Writes Jonah Goldberg:

[L]et us consider how President Obama’s health-care bill would work. An official body—staffed with government doctors, actuaries, economists and other experts—will determine which treatments, procedures and remedies are cost-effective and which are not. Then it will decide which ones will get paid for, and which won’t. Democrats call this “cost-controls.” But for the patient and the doctor, it’s plain old rationing.

Now, imagine if the government had a body of experts charged with figuring out what your free-speech rights are, or right to assemble, or worship. Mr. Jones, you can say X and Y but not Z. Ms. Smith, you can freely assemble with Aleutians, Freemasons and carpenters, but you may not meet in public with anyone from Cleveland or of Albanian descent. Mrs. Wilson, you may pray to Vishnu and Crom, but never to Allah or Buddha, and when you do pray, you cannot do so for longer than 20 minutes, unless it is one of several designated holidays. See Extended Prayer Form 10-22B.
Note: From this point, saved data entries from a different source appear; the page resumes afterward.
(* ===== verification/RedisScriptSpecs.v ===== *)
(** * What the scripts do

    Each script on a keyspace that satisfies the invariant: it does not fail, it has
    the effect on the stored jobs that its comments promise, and the invariant holds
    again when it ends. *)
From S2P Require Import Prelude GoBase Job Backoff Interface BrokerAPI RedisServer RedisScripts Redis RedisKeys RedisInv RedisRun.

(** The replies of a fencing check that failed. *)
Definition refused (r : option (list reply)) : Prop :=
  r = Some [RInt 0; RBulk "notfound"] ∨
  ∃ state owner, r = Some [RInt 0; RBulk "lease"; RBulk state; RBulk owner].

(** Every job but one is as it was. *)
Definition others_same (b : settings) (ks ks' : keyspace) (id : string) : Prop :=
  ∀ id', id' ≠ id → jobj b ks' id' = jobj b ks id'.

(** A hash with the fields of [j], and its place, in a keyspace [ks0] whose other jobs are
    out of the way: what the scripts work on. *)
Record working (b : settings) (ks0 : keyspace) (id : string) (ks : keyspace) (h : gmap string string) (j : Job) : Prop := mkWorking {
  wk_base : base b ks0 id ks;
  wk_job : jobv b ks id = Some (h, None);
  wk_hash : hash_of h j;
  wk_spot : spot b ks id None
}.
Of course, all of this would be ludicrous.

Which is the whole point. Health care cannot be a right, because rights cannot come from government.

Indeed, this is true. Rights do not come from the government. People do not have a natural right to have the government do anything on their behalf, even protect their rights, for that too would involve rationing. This entire line of reasoning can and should be applied to the whole state apparatus, and certainly to the welfare state.

People can have a right to free speech, because in theory, they can say whatever they want so long as they don’t trespass against the property rights of others. This is true in any time and place. The notion of health care being a right is incoherent. For if you have a right to a check up, does that mean a doctor somewhere has the enforceable duty to perform it? Does a right to surgery imply a right to force surgeons to work? As Herbert Spencer said, all socialism involves slavery. Indeed, taken to its logical conclusion, a positive right to health care is not just a right to compel others to finance it, but to compel others to provide it.

Under natural law, true rights, natural rights, do not conflict with one another. But positive rights must be rationed. I wrote about this back in 2006, in a piece reprinted below.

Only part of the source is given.